Of course, the actual compiled bytecode might have parts where symbolic execution simply cannot solve. For example, the Solidity compiler will compile the comparison with a zero address not to numeric operations but a bit-vector operation. However, bit operations are hard to solve using SMTs. We can combat this situation by either transpiling the bytecode language to another more formal-methods friendly language, or use concolic execution so we only have symbolic values in path conditions but not in potential \(\kappa\) (stack values are now concrete and no longer symbolic, this makes \(\kappa\) potentially unsound but accelerates the analysis a lot). Of course, we still suffer from path explosion. But since we are not doing the analysis on-the-fly, we can just always retreat to a more coarse method and get a strictly better result than if we didn't use any refinement for parallelization.

Pushing the boundary

There are many long-tail optimizations^[2] that we can do to our algorithms:

• separate read and write operations in \(l_i\): currently if \(txn_i\) and \(txn_j\) both only read and not write, we don't parallelize while we should.
• commutativity of the write operation: commutative write operations could make storage access to the same location parallelizable. Previous work showed that it is possible to even with precision.

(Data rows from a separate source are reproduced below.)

(** * Spreadsheet ingestion backend ([backend/main.py])

    A shallow embedding of the conversion engine [SpreadsheetLogic], of the
    two background jobs [process_file_task] and [delete_file_task], and of the
    [/health] probe, followed by the properties of the written specification
    that concern them.

    Conventions of the embedding.
    - Python dictionaries whose key order is observable (the rows handed to
      [pd.DataFrame], whose key order fixes the column order) are association
      lists; dictionaries that are only looked up or compared (the records
      returned by [to_dict], Firestore documents) are [gmap string value].
    - A float64 or an integer is represented by the rational number it
      denotes (or one of the two infinities); NaN and [None] are both the
      missing value [VNull].  Rounding, overflow and underflow of float64 are
      outside the model: a decimal literal is read exactly.  A statement
      about the number a cell is read as is therefore made for cells that
      are read without rounding ([exact_cell] below).
    - A cell is a string, a number, a boolean or missing (no dates).
    - Strings are byte strings; [strip] and [lower] act on ASCII.  A
      statement that depends on the cleaning of headers is therefore made
      for rows whose keys are ASCII ([ascii_keys] below), on which Python's
      [str.strip] and [str.lower] do the same.
    - pandas is taken at its 2.x behaviour; the texts of the messages of
      library exceptions are indicative.
    - Firestore, Cloud Storage, the push channel and the local disk form the
      [World]; every remote call can fail, as decided by an explicit record of
      faults, and a failed call has no effect.  Automatic document ids are
      fresh ids. *)

From Stdlib Require Import Ascii String QArith.
From stdpp Require Import gmap strings list fin_maps fin_sets pretty.

#[local] Set Warnings "-clear-no-such-hyp".

Local Open Scope string_scope.
Local Open Scope list_scope.
Local Open Scope nat_scope.

(** ** Values *)

(** A float64 (or integer) value other than NaN. *)
Inductive num : Type :=
  | Fin (q : Q)
  | PInf
  | NInf.

(** A spreadsheet cell or a Firestore field. [VServerTimestamp] is the
    sentinel [firestore.SERVER_TIMESTAMP] and occurs in documents only. *)
Inductive value : Type :=
  | VStr (s : string)
  | VNum (x : num)
  | VBool (b : bool)
  | VNull
  | VServerTimestamp.

Global Instance Q_eq_dec : EqDecision Q.
Proof. solve_decision. Defined.
Global Instance num_eq_dec : EqDecision num.
Proof. solve_decision. Defined.
Global Instance value_eq_dec : EqDecision value.
Proof. solve_decision. Defined.

(** An integer as a number, as in ['recordCount': len(processed_data)]. *)
Definition VInt (n : nat) : value := VNum (Fin (inject_Z (Z.of_nat n))).

(** [x < 10] on float64 values. *)
Definition num_ltb (x : num) (bound : Q) : bool :=
  match x with
  | Fin q => negb (Qle_bool bound q)
  | PInf => false
  | NInf => true
  end.

(** A row as given to [pd.DataFrame]: a dict in insertion order. *)
Definition row : Type := list (string * value).

(** A record as returned by [to_dict(orient='records')], and a Firestore
    document. *)
Abbreviation doc := (gmap string value).

(** [d.get(k)] on an insertion-ordered dict. *)
Fixpoint row_get (k : string) (r : row) : option value :=
  match r with
  | [] => None
  | (k', v) :: r' => if decide (k' = k) then Some v else row_get k r'
  end.

(** ** Exceptions and results *)

(** A Python exception: its class name and its message. *)
Inductive exn : Type :=
  | Exn (kind : string) (msg : string).

(** [str(e)] *)
Definition str (e : exn) : string :=
  match e with Exn _ m => m end.

Inductive outcome (A : Type) : Type :=
  | Returned (a : A)
  | Raised (e : exn).
Arguments Returned {A} a.
Arguments Raised {A} e.

(** ** String methods used on headers and cells *)

Module Str.

Definition code (a : ascii) : N := N_of_ascii a.

(** Python [str.isspace] on the ASCII range. *)
Definition py_space (a : ascii) : bool :=
  let c := code a in
  ((9 <=? c) && (c <=? 13) || (28 <=? c) && (c <=? 32))%N.

(** C [isspace]: blank, [\t], [\n], [\v], [\f], [\r]. *)
Definition c_space (a : ascii) : bool :=
  let c := code a in
  ((9 <=? c) && (c <=? 13) || (c =? 32))%N.

Definition is_upper (a : ascii) : bool :=
  let c := code a in ((65 <=? c) && (c <=? 90))%N.

Definition lower_ascii (a : ascii) : ascii :=
  if is_upper a then ascii_of_N (code a + 32) else a.

Fixpoint map (f : ascii → ascii) (s : string) : string :=
  match s with
  | EmptyString => EmptyString
  | String a s' => String (f a) (map f s')
  end.

Fixpoint lstrip (sp : ascii → bool) (s : string) : string :=
  match s with
  | EmptyString => EmptyString
  | String a s' => if sp a then lstrip sp s' else s
  end.

Definition rstrip (sp : ascii → bool) (s : string) : string :=
  String.rev (lstrip sp (String.rev s)).

(** [s.strip()] *)
Definition strip (s : string) : string := rstrip py_space (lstrip py_space s).

(** [s.lower()] *)
Definition lower (s : string) : string := map lower_ascii s.

(** [s.replace(' ', '_')] *)
Definition replace_space (s : string) : string :=
  map (λ a, if decide (a = " "%char) then "_"%char else a) s.

(** [s.endswith(suffix)] *)
Definition endswith (s suffix : string) : bool :=
  let n := String.length s in
  let m := String.length suffix in
  (m <=? n) && bool_decide (substring (n - m) m s = suffix).

End Str.

(** ** [pd.to_numeric(..., errors='coerce')] on one cell *)

Module Numeric.

Definition digit (a : ascii) : option Z :=
  let c := Str.code a in
  if ((48 <=? c) && (c <=? 57))%N then Some (Z.of_N c - 48)%Z else None.

(** Reads a run of decimal digits: the value accumulated so far, the number
    of digits read and the rest of the input. *)
Fixpoint digits (s : string) (acc : Z) (n : nat) : Z * nat * string :=
  match s with
  | EmptyString => (acc, n, s)
  | String a s' =>
      match digit a with
      | Some d => digits s' (10 * acc + d)%Z (S n)
      | None => (acc, n, s)
      end
  end.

• more refined \(l_i^p\) set: currently \(l_i^p\) is this big array that doesn't distinguish read/writes and doesn't account for the location of those read/writes. There are several optimizations we could do to make this faster, such as providing a more refined \(l_i^p\) structure and then eliminating cases we talked about in section Parallelization algorithms, etc,. Details are described below.

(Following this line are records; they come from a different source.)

(** * notion-to-markdown: a shallow embedding of the renderer package

    The development follows the Go sources of [internal/renderer]:
    - [block_types.go]  per-kind block formatters, rich text, link resolution;
    - [file_cache.go]   the content-addressed cache of remote media;
    - [render_config]   templates ([renderTemplate], [RenderConfig]);
    - [renderer.go]     metadata, front matter, paths, the recursive renderer
                        (the variant with the open [Properties] map).

    Go strings are modelled as [string] (sequences of bytes) and runes as
    numbers.  The functions of the Go library the renderer calls follow Go
    1.21, the version the repository builds with: [strings.ToLower] and
    [strings.TrimSpace] decode UTF-8 and use the case ranges and the white
    space of Unicode 15.0.0, [url.Parse] checks the authority as [net/url]
    does.

    Everything the Go code obtains from outside (the children-fetch callback,
    the file system, the HTTP client, the iteration order of Go maps, the
    YAML encoder, SHA-256, time formatting, [path/filepath]) is a variable of
    the section that uses it; effects thread an abstract world. *)

From Stdlib Require Import Ascii String List Bool Arith ZArith Lia DecimalString.
From stdpp Require Import base option list strings gmap.

#[local] Arguments String.append : simpl nomatch.
#[local] Open Scope stdpp_scope.

(* ===================================================================== *)
(** * [unicode/utf8] and [unicode]                                        *)
(* ===================================================================== *)

Module utf8.

(** Runes are numbers ([Z]); bytes are [ascii]. *)

Definition RuneError : Z := 0xFFFD%Z.
Definition RuneSelf : nat := 0x80.
Definition UTFMax : nat := 4.
Definition MaxRune : Z := 0x10FFFF%Z.

Definition byte (c : ascii) : Z := Z.of_nat (nat_of_ascii c).

(** A byte between [lo] and [hi]. *)
Definition between (lo hi : nat) (c : ascii) : bool :=
  let n := nat_of_ascii c in (lo <=? n) && (n <=? hi).

(** A continuation byte, [locb <= c <= hicb]. *)
Definition isCont (c : ascii) : bool := between 0x80 0xBF c.

(** The table [first] with [acceptRanges]: for a leading byte, the size of
    the encoding and the bounds of the second byte; [None] for a byte that
    starts no encoding of more than one byte. *)
Definition first (c : ascii) : option (nat * nat * nat) :=
  if between 0xC2 0xDF c then Some (2, 0x80, 0xBF)
  else if between 0xE0 0xE0 c then Some (3, 0xA0, 0xBF)
  else if between 0xE1 0xEC c then Some (3, 0x80, 0xBF)
  else if between 0xED 0xED c then Some (3, 0x80, 0x9F)
  else if between 0xEE 0xEF c then Some (3, 0x80, 0xBF)
  else if between 0xF0 0xF0 c then Some (4, 0x90, 0xBF)
  else if between 0xF1 0xF3 c then Some (4, 0x80, 0xBF)
  else if between 0xF4 0xF4 c then Some (4, 0x80, 0x8F)
  else None.

(** [utf8.DecodeRuneInString]: the first rune of [s] and its width in
    bytes; [(RuneError, 0)] for the empty string and [(RuneError, 1)] for a
    byte that starts no valid encoding. *)
Definition DecodeRuneInString (s : string) : Z * nat :=
  match s with
  | EmptyString => (RuneError, 0)
  | String s0 rest =>
      if nat_of_ascii s0 <? RuneSelf then (byte s0, 1)
      else
        match first s0 with
        | None => (RuneError, 1)
        | Some (sz, lo, hi) =>
            match rest with
            | EmptyString => (RuneError, 1)
            | String s1 rest1 =>
                if negb (between lo hi s1) then (RuneError, 1)
                else if sz <=? 2
                then (Z.lor (Z.shiftl (Z.land (byte s0) 0x1F) 6)
                            (Z.land (byte s1) 0x3F), 2)
                else
                  match rest1 with
                  | EmptyString => (RuneError, 1)
                  | String s2 rest2 =>
                      if negb (isCont s2) then (RuneError, 1)
                      else if sz <=? 3
                      then (Z.lor (Z.lor (Z.shiftl (Z.land (byte s0) 0x0F) 12)
                                         (Z.shiftl (Z.land (byte s1) 0x3F) 6))
                                  (Z.land (byte s2) 0x3F), 3)
                      else
                        match rest2 with
                        | EmptyString => (RuneError, 1)
                        | String s3 _ =>
                            if negb (isCont s3) then (RuneError, 1)
                            else
                              (Z.lor (Z.lor (Z.lor
                                 (Z.shiftl (Z.land (byte s0) 0x07) 18)
                                 (Z.shiftl (Z.land (byte s1) 0x3F) 12))
                                 (Z.shiftl (Z.land (byte s2) 0x3F) 6))
                                 (Z.land (byte s3) 0x3F), 4)
                        end
                  end
            end
        end
  end.

(** [RuneStart]: not a continuation byte. *)
Definition RuneStart (c : ascii) : bool := negb (isCont c).

(** [s[n:]]. *)
Fixpoint from (n : nat) (s : string) : string :=
  match n, s with
  | O, _ => s
  | S _, EmptyString => EmptyString
  | S k, String _ r => from k r
  end.

(** The loop [for start--; start >= lim; start-- { if RuneStart(s[start])
    { break } }] of [DecodeLastRuneInString], entered after [start--];
    [turns] bounds its length, and the result is the value of [start]
    after the loop (it may be -1). *)
Fixpoint lastStart (s : string) (lim : Z) (turns : nat) (start : Z) : Z :=
  match turns with
  | O => start
  | S t =>
      if (start <? lim)%Z then start
      else
        match String.get (Z.to_nat start) s with
        | Some c => if RuneStart c then start else lastStart s lim t (start - 1)%Z
        | None => start
        end
  end.

(** [utf8.DecodeLastRuneInString]: the last rune of [s] and its width. *)
Definition DecodeLastRuneInString (s : string) : Z * nat :=
  let end_ := Z.of_nat (String.length s) in
  if (end_ =? 0)%Z then (RuneError, 0)
  else
    let start := (end_ - 1)%Z in
    match String.get (Z.to_nat start) s with
    | None => (RuneError, 0)
    | Some c =>
        if nat_of_ascii c <? RuneSelf then (byte c, 1)
        else
          let lim := Z.max 0 (end_ - Z.of_nat UTFMax) in
          let start := lastStart s lim UTFMax (start - 1)%Z in
          let start := Z.max 0 start in
          let '(r, size) := DecodeRuneInString (from (Z.to_nat start) s) in
          if negb (start + Z.of_nat size =? end_)%Z then (RuneError, 1)
          else (r, size)
    end.

Definition ofZ (z : Z) : ascii := ascii_of_nat (Z.to_nat z).

(** [utf8.AppendRune] to the empty string: the encoding of [r], that of
    [RuneError] for a surrogate or a number that is no Z. *)
Definition EncodeRune (r : Z) : string :=
  let three (r : Z) :=
    String (ofZ (Z.lor 0xE0 (Z.shiftr r 12)))
      (String (ofZ (Z.lor 0x80 (Z.land (Z.shiftr r 6) 0x3F)))
         (String (ofZ (Z.lor 0x80 (Z.land r 0x3F))) EmptyString)) in
  if ((0 <=? r) && (r <=? 0x7F))%Z then String (ofZ r) EmptyString
  else if ((0 <=? r) && (r <=? 0x7FF))%Z
  then String (ofZ (Z.lor 0xC0 (Z.shiftr r 6)))
         (String (ofZ (Z.lor 0x80 (Z.land r 0x3F))) EmptyString)
  else if ((r <? 0) || (MaxRune <? r) || ((0xD800 <=? r) && (r <=? 0xDFFF)))%Z
  then three RuneError
  else if (r <=? 0xFFFF)%Z then three r
  else
    String (ofZ (Z.lor 0xF0 (Z.shiftr r 18)))
      (String (ofZ (Z.lor 0x80 (Z.land (Z.shiftr r 12) 0x3F)))
         (String (ofZ (Z.lor 0x80 (Z.land (Z.shiftr r 6) 0x3F)))
            (String (ofZ (Z.lor 0x80 (Z.land r 0x3F))) EmptyString))).

End utf8.

Module unicode.

#[local] Open Scope Z_scope.

Definition MaxASCII : Z := 0x7F.
Definition MaxLatin1 : Z := 0xFF.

• pattern matchers: since our analysis result on \(l_i^p\) only guarantees that there are no false negatives, and that we don't want to make our analysis too complex, we could build simple pattern matchers to eliminate special cases to make us more precise while keeping soundness.
• abstract interpretation tweaks: we could tweak the design on \(L_c\) to use other domains, or to use other ordering strategies to try to accelerate the process. Or we could even tweak \(F\) the transition function, for example, we could probabilistically make MLOAD be opaque (pushes \(\top\) every time) and see how that affects precision and performance.